In this review, we evaluated the biological activities of hybrid molecules incorporating imidazoles—a cornerstone in medicinal chemistry known for their broad pharmacological spectrum, attributed to the chemical characteristics of their nitrogen atoms. In contrast to earlier reviews, which have concentrated their attention only on a single biological activity that is connected with these hybrid molecules, this review brings together the findings of a variety of investigations that cover a wide range of significant activities including antibacterial, antifungal, antituberculosis, antiviral, anticancer, antioxidant, antidiabetic, anti-inflammatory, and analgesic effects, along with the inhibition of cholinesterase, carbonic anhydrase, and monoamine oxidase (MAO) enzymes.

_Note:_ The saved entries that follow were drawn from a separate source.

Lemma random_fallback_avoids_match_group_witness :
  random_pick 5 stacked_board [(0, 0); (0, 1); (0, 2)] (Tok 0) (replay [0; 1; 1; 1]%nat)
  = Ok ((1, 1), mkRand (tape (replay [0; 1; 1; 1]%nat)) 4)
  /\ ((1, 1) ∉ [(0, 0); (0, 1); (0, 2)])
  /\ exists v, orb_at (orbs stacked_board) 1 1 = Ok v /\ v <> Tok 0.
Proof.
  split; [reflexivity|].
  apply (random_fallback_avoids_match_group 5 stacked_board [(0, 0); (0, 1); (0, 2)]
           (Tok 0) (replay [0; 1; 1; 1]%nat)
           (mkRand (tape (replay [0; 1; 1; 1]%nat)) 4) (1, 1)).
  - repeat constructor.
  - reflexivity.
Defined.

(** C9.  The random fallback draws its row below [height] and its column
    below [width], and the grid of [new Board(5, 4, [0, 1, 2])] has five
    rows of four orbs.  On the board that construction returns under
    [wide_draws], after the kept player swap of (4, 2) and (3, 2),
    [unmatch()] targets (4, 2) with [skipToRandom] set, and the fallback
    settles on (0, 4): no cell of the grid, where the read gives
    [undefined] and no token.  The swap with it puts [undefined] on the
    grid and a fifth orb into row 0, and [unmatch()] returns, one turn
    later, a grid with two [undefined] cells and two rows of five. *)
Theorem random_fallback_picks_off_grid :
  Board_new 0 5 4 (map Tok [0; 1; 2]) (replay wide_draws) = Ok (wide_board, wide_source) /\
  swap wide_board ((4, 2), (3, 2)) true = Ok wide_board_swapped /\
  (triples <-- findTriples (orbs wide_board_swapped) ;; Ok (head (combineMatches triples)))
  = Ok (Some wide_group) /\
  unmatch_target wide_board_swapped wide_group wide_source
  = Ok ((4, 2), true, wide_source) /\
  orb_at (orbs wide_board_swapped) 4 2 = Ok (Tok 0) /\
  random_pick 1 wide_board_swapped wide_group (Tok 0) (mkRand (tape wide_source) 24)
  = Ok ((0, 4), mkRand (tape wide_source) 26) /\
  in_bounds (orbs wide_board_swapped) (0, 4) = false /\
  orb_at (orbs wide_board_swapped) 0 4 = Ok Undefined /\
  _unmatch 1 wide_board_swapped 4 2 wide_group true wide_source
  = Ok (with_orbs wide_board
          [[Tok 0; Tok 1; Tok 0; Tok 1; Tok 0]; [Tok 1; Tok 0; Tok 1; Tok 0];
           [Tok 0; Tok 1; Tok 2; Tok 1]; [Tok 1; Tok 2; Tok 1; Tok 2];
           [Tok 0; Tok 0; Undefined; Tok 0]],
        mkRand (tape wide_source) 26) /\
  unmatch 3 wide_board_swapped wide_source
  = Ok (with_orbs wide_board
          [[Undefined; Tok 1; Tok 0; Tok 1; Tok 0]; [Tok 1; Tok 0; Tok 1; Tok 0];
           [Tok 0; Tok 1; Tok 2; Tok 1]; [Tok 1; Tok 2; Tok 1; Tok 2; Tok 0];
           [Tok 0; Tok 0; Undefined; Tok 0]],
        mkRand (tape wide_source) 32).
Proof.
  split; [vm_compute; reflexivity|].
  repeat split; vm_compute; reflexivity.
Qed.

(** ** The group that [unmatch] hands to [_unmatch] *)

Lemma elem_of_add c x s : c ∈ SortedSet.add x s <-> c = x \/ c ∈ s.
Proof.
  induction s as [|d s IH]; simpl.
  - rewrite list_elem_of_singleton, elem_of_nil. tauto.
  - destruct (SortedSet.lt x d); [by rewrite elem_of_cons|].
    destruct (decide (x = d)) as [->|Hne].
    + rewrite elem_of_cons. tauto.
    + rewrite !elem_of_cons, IH. tauto.
Qed.

Lemma elem_of_union c s m : c ∈ SortedSet.union s m <-> c ∈ s \/ c ∈ m.
Proof.
  unfold SortedSet.union. revert s. induction m as [|x m IH]; intros s; simpl.
  - rewrite elem_of_nil. tauto.
  - rewrite IH, elem_of_add, elem_of_cons. tauto.
Qed.

Lemma elem_of_of_list c l : c ∈ SortedSet.of_list l <-> c ∈ l.
Proof.
  change (SortedSet.of_list l) with (SortedSet.union [] l).
  rewrite elem_of_union, elem_of_nil. tauto.
Qed.

Lemma uniform_union o s m v :
  Forall (fun p => in_bounds o p = true /\ orb_at o p.1 p.2 = Ok v) s ->
  uniform o m ->
  SortedSet.intersection s m <> [] ->
  Forall (fun p => in_bounds o p = true /\ orb_at o p.1 p.2 = Ok v)
         (SortedSet.union s m).
Proof.
  intros Hs [v' Hm] Hmeet.
  assert (v' = v) as ->.
  { destruct (SortedSet.intersection s m) as [|c rest] eqn:E; [done|].
    assert (c ∈ SortedSet.intersection s m) as Hc by (rewrite E; left).
    unfold SortedSet.intersection in Hc. apply list_elem_of_filter in Hc as [Hcm Hcs].
    eapply Forall_forall in Hs; [|exact Hcs].
    eapply Forall_forall in Hm; [|exact Hcm].
    destruct Hs as [_ Hs], Hm as [_ Hm]. congruence. }
  apply Forall_forall. intros c [Hc|Hc]%elem_of_union.
  - by eapply Forall_forall in Hs.
  - by eapply Forall_forall in Hm.
Qed.

Lemma each_couldMatch_uniform o couldMatch :
  forall currentMatch v,
    Forall (fun p => in_bounds o p = true /\ orb_at o p.1 p.2 = Ok v) currentMatch ->
    Forall (uniform o) couldMatch ->
    Forall (fun p => in_bounds o p = true /\ orb_at o p.1 p.2 = Ok v)
           (each_couldMatch couldMatch currentMatch).1 /\
    Forall (uniform o) (each_couldMatch couldMatch currentMatch).2 /\
    (length (each_couldMatch couldMatch currentMatch).2 <= length couldMatch)%nat /\
    (forall c, c ∈ currentMatch -> c ∈ (each_couldMatch couldMatch currentMatch).1).
Proof.
  induction couldMatch as [|m rest IH]; intros cur v Hcur Hall; simpl.
  - auto.
  - apply Forall_cons in Hall as [Hm Hrest].
    destruct (SortedSet.intersection cur m) as [|c0 cs] eqn:E.
    + destruct (IH cur v Hcur Hrest) as (H1 & H2 & H3 & H4).
      destruct (each_couldMatch rest cur) as [cur' unused]. simpl in *.
      repeat split; auto. lia.
    + destruct (IH (SortedSet.union cur m) v) as (H1 & H2 & H3 & H4); [|done|].
      { apply uniform_union; [done|done|]. by rewrite E. }
      repeat split; auto. intros c Hc. apply H4, elem_of_union. by left.
Qed.

Lemma combineMatches_loop_uniform o n :
  forall unused,
    Forall (uniform o) unused ->
    Forall (uniform o) (combineMatches_loop n unused).
Proof.
  induction n as [|n IH]; intros unused Hall; simpl; [constructor|].
  destruct unused as [|first rest]; [constructor|].
  apply Forall_cons in Hall as [[v Hfirst] Hrest].
  assert (Forall (fun p => in_bounds o p = true /\ orb_at o p.1 p.2 = Ok v)
                 (SortedSet.of_list first)) as Hseed.
  { apply Forall_forall. intros c Hc.
    exact (proj1 (Forall_forall _ _) Hfirst c (proj1 (elem_of_of_list _ _) Hc)). }
  destruct (each_couldMatch_uniform o rest _ v Hseed Hrest) as (H1 & H2 & _ & _).
  destruct (each_couldMatch rest (SortedSet.of_list first)) as [cur unused'].
  simpl in *. constructor; [by exists v | by apply IH].
Qed.

Lemma sample_elem_of {A} (l : list A) g x :
  (Lodash.sample l g).1 = Some x -> x ∈ l.
Proof.
  unfold Lodash.sample. destruct l as [|a l]; [discriminate|].
  destruct (Lodash.baseRandom _ _ _) as [i g']. simpl.
  apply list_elem_of_lookup_2.
Qed.

Lemma unmatch_target_elem_of b match_ g target skip g1 :
  unmatch_target b match_ g = Ok (target, skip, g1) -> target ∈ match_.
Proof.
  unfold unmatch_target.
  destruct (_ || _).
  - destruct (match_ !! _) as [[midRow midCol]|] eqn:E; [|discriminate].
    destruct (if bool_decide _ then _ else _) as [nb| |]; try discriminate.
    cbn [bind]. destruct (orb_at _ _ _); try discriminate. cbn [bind].
    intros [= <- _ _]. by eapply list_elem_of_lookup_2.
  - destruct (Lodash.sample _ g) as [[picked|] g2] eqn:E; [|discriminate].
    intros [= <- _ _].
    assert ((Lodash.sample
               (filter (fun coords : coord =>
                          coords.1 ∈ crowded (map fst match_) /\
                          coords.2 ∈ crowded (map snd match_)) match_) g).1
            = Some picked) as Hs by (by rewrite E).
    apply sample_elem_of in Hs. by apply list_elem_of_filter in Hs as [_ ?].
Qed.

(** ** Boards of 3 x 3 are never handed out

    A grid of three rows of three orbs has no 4 x 2 chunk, so
    [needsShuffle()] is true on it whatever it holds, and [shuffle] calls
    itself without end. *)

Lemma in_bounds_rect_iff o h w r c :
  rect o h w ->
  in_bounds o (r, c) = true <-> 0 <= r < Z.of_nat h /\ 0 <= c < Z.of_nat w.
Proof.
  intros Hrect. split.
  - intros (r' & c' & -> & -> & Hr & Hc)%(in_bounds_rect _ h w); [lia|done].
  - intros [Hr Hc].
    destruct (rect_cell _ _ _ (Z.to_nat r) (Z.to_nat c) Hrect) as [v Hv]; [lia|lia|].
    apply cell_in_bounds in Hv. by rewrite !Z2Nat.id in Hv by lia.
Qed.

Furthermore, we examined significant pharmacophores such as triazole, thiazole, indole, pyrazole, quinoline, sulfonamide, pyridine, chalcone, coumarin, pyrrole, and pyrrolidine, integrated into imidazole hybrids. Molecular docking studies and structure-activity relationship (SAR) discussions provide insight into the interactions of imidazole hybrids with key enzymes and receptors. This work aspires to contribute valuable insights into the development of novel imidazole hybrids, aiming to address critical health challenges of our era.